3.5 Litigation. Except as disclosed in Item 3.5 of the
Shareholder Disclosure Letter, there is no action, proceeding or claim or
investigation pending against the Company before any court or
administrative agency nor is there any basis therefor, nor has any party
threatened the same. Except as disclosed in Item 3.5 of the Shareholder
Disclosure Letter, there is no basis for any shareholder or former
shareholder of the Company, or any other person, firm, corporation or
entity to assert a claim against any Shareholder, the Company, or Acquirer
based upon: (a) ownership or rights to ownership of any shares of the
Company Stock or other securities, (b) any rights as a the Company
securities holder, including, without limitation, any option or other right
to acquire any the Company securities, any preemptive rights or any rights
to notice or to vote or (c) any rights under any agreement between the
Company and any the Company securities holder or former the Company
securities holder in such holder's capacity as such. There is no action,
suit, proceeding, claim, arbitration or investigation pending or as to
which any Shareholder has received any notice of assertion against any
Shareholder or the Company, which in any manner challenges or seeks to
prevent, enjoin, materially alter or materially delay any of the
transactions contemplated by this Agreement.
3.6 The Company Financial Statements.
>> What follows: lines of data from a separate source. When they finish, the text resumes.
(** The senders of the deposits of [txs] that went through, oldest first. *)
Fixpoint depositors (e : Env) (w : World) (txs : list Tx) : list Z :=
  match txs with
  | [] => []
  | tx :: rest =>
      match tx_call tx, exec e w tx with
      | AddFunds _, Success _ _ => tx_sender tx :: depositors e (after e w tx) rest
      | _, _ => depositors e (after e w tx) rest
      end
  end.

(** Every call of [txs], run in order from [w], goes through. *)
Fixpoint all_succeed (e : Env) (w : World) (txs : list Tx) : bool :=
  match txs with
  | [] => true
  | tx :: rest =>
      match exec e w tx with
      | Success _ w' => all_succeed e w' rest
      | Reverted _ => false
      end
  end.

(** ** Auxiliary definitions of the proofs *)

(** The invariant of the registry. *)
Record Inv (st : Storage) : Prop := mkInv {
  inv_count : 0 <= numOfFunders st;
  inv_nodup : NoDup (getAllFunders st);
  inv_addr : Forall is_address (getAllFunders st);
  inv_flags : forall a, funders_at st a = true <-> a ∈ getAllFunders st;
  inv_unset : forall i, numOfFunders st <= i -> lutFunders_at st i = address_zero
}.

(** The registry's storage after a deposit by [s]. *)
Definition registered (s : address) (st : Storage) : Storage :=
  if funders_at st s then st
  else {| owner := owner st; testNum := testNum st;
          numOfFunders := numOfFunders st + 1;
          funders := <[s := true]> (funders st);
          lutFunders := <[numOfFunders st := s]> (lutFunders st) |}.

(** A run of deposits, given as (sender, value) pairs. *)
Definition deposit_txs (ds : list (Z * Z)) : list Tx :=
  (fun d => mkTx (fst d) (AddFunds (snd d))) <$> ds.

(** ** The scenario of the contract's trailing comment *)

Definition env0 : Env := {| checked_arith := true; accepts_transfer := fun _ => true |}.
Definition ether : Z := 1000000000000000000.
Definition world0 : World := deploy 10 0 (<[11 := 5 * ether]> (<[12 := 5 * ether]> ∅)).
Definition scenario : list Tx :=
  [ mkTx 11 (AddFunds (2 * ether)); mkTx 12 (AddFunds (2 * ether));
    mkTx 11 (AddFunds ether) ].

(** A caller whose code takes no value: account 13 is such a contract. *)
Definition env_refusing : Env :=
  {| checked_arith := true; accepts_transfer := fun a => negb (a =? 13) |}.

Definition world_funded : World := deploy 10 ether ∅.

(** 257 first-time depositors, accounts 1 to 257, each attaching nothing. *)
Definition crowd : list (Z * Z) := (fun k => (k, 0)) <$> seqZ 1 257.
Definition world_crowded : World := run env0 (deploy 10 0 ∅) (deposit_txs crowd).

(** ** Migrations.sol *)

Module Migrations.

Record Storage : Type := mkStorage {
  owner : address;
  last_completed_migration : Z
}.

(** [address public owner = msg.sender]: the deployer becomes the owner;
    [last_completed_migration] starts at zero. *)
Definition deploy (sender : address) : Storage :=
  {| owner := sender; last_completed_migration := 0 |}.

(** A failed [require] is [None]. *)
Definition restricted {A} (sender : address) (st : Storage)
    (body : option A) : option A :=
  if sender =? owner st then body else None.

Definition setCompleted (sender : address) (completed : Z) (st : Storage)
    : option Storage :=
  restricted sender st
    (Some {| owner := owner st; last_completed_migration := completed |}).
Shareholders have
delivered to Acquirer in Item 3.6(a) of the Shareholder Disclosure Letter
the Company's audited two-year comparative balance sheet as of the date of
its most recent fiscal year end (respectively, the "Company Balance Sheet"
and the "Balance Sheet Date") and unaudited balance sheet as of December
31st , 2003 and the Company's audited income statements for the last two
fiscal years and unaudited income statement for the period since its most
recent fiscal year end to November 30, 2003 (collectively, the "Company
Financial Statements"). Except as provided in Item 3.6(b) of the
Shareholder Disclosure Letter, the Company Financial Statements (a) are in
accordance with the books and records of the Company, and (b) fairly and
accurately represent the financial condition of the Company at the
respective dates specified therein and the results of operations for the
respective periods specified therein. Except as disclosed in Item 3.6 of
the Shareholder Disclosure Letter, the Company has no debt, liability or
obligation of any nature, whether accrued, absolute or contingent, and
whether due or to become due, that would be required under generally
accepted accounting principles ("GAAP") to be reflected on the liabilities
column of a balance sheet, prepared as of the date hereof in accordance
with GAAP and is not reflected, reserved against or disclosed in the
Company Financial Statements, except for those that may have been incurred
after the Balance Sheet Date in the ordinary course of business consistent
with past practice ("Ordinary Course").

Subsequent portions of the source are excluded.